EXERCISE DATA:

══════

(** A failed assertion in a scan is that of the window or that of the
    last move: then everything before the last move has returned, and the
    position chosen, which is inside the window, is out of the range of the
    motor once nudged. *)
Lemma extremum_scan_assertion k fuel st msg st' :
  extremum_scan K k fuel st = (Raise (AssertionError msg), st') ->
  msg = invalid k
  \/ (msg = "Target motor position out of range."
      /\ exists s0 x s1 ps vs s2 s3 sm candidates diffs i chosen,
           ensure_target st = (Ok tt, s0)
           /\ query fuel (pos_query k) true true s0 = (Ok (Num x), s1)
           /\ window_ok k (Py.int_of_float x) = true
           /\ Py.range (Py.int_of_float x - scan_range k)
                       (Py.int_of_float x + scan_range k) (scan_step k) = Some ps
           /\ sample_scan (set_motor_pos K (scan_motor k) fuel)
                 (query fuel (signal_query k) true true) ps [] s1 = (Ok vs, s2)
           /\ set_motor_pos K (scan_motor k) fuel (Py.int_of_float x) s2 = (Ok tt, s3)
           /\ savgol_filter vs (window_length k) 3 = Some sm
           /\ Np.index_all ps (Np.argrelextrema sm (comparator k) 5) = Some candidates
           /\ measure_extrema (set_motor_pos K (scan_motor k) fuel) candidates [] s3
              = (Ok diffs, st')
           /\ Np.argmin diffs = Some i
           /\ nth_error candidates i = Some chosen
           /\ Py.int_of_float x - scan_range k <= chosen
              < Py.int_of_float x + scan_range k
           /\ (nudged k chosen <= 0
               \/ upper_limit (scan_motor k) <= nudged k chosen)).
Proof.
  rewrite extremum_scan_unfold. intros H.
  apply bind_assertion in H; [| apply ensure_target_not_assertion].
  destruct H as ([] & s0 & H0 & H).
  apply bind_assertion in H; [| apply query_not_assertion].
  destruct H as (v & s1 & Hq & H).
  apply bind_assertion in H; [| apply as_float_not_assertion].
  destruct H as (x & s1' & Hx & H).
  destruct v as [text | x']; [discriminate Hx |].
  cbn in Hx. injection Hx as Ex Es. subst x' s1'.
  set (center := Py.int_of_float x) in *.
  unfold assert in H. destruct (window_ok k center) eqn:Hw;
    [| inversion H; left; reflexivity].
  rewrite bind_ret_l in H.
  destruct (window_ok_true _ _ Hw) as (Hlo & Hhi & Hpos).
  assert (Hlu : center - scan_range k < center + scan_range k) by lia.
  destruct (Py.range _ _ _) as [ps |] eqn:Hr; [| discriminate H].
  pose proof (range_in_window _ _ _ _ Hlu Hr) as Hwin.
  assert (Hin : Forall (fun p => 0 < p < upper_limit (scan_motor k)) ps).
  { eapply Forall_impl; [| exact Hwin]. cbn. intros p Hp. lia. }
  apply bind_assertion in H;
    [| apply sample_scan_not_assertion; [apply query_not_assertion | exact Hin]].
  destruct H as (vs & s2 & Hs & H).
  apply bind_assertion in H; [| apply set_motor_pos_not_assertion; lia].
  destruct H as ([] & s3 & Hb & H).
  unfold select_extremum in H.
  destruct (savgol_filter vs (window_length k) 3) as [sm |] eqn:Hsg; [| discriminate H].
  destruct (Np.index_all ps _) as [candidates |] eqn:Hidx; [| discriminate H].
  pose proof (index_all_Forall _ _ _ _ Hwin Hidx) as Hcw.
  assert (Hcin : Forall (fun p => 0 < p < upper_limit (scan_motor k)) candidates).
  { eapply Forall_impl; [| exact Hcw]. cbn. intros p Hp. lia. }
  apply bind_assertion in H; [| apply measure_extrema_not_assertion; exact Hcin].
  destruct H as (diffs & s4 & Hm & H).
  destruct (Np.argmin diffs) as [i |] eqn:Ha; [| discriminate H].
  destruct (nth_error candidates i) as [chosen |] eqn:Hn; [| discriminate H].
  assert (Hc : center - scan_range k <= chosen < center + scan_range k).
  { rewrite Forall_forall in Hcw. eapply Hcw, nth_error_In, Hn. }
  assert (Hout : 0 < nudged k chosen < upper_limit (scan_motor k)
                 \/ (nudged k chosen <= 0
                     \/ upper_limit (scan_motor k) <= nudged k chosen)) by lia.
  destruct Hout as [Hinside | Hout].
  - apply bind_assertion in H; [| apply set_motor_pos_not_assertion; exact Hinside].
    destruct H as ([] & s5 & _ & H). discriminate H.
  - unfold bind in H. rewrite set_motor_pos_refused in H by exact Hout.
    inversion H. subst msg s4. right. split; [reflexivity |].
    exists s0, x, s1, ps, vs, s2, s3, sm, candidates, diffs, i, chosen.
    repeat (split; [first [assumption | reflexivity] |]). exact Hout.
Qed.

══════

WHAT THE EXERCISE ASKS: What is needed is one number, the count of lines in the listing above that contain the word "eapply".

ANSWER AREA: 3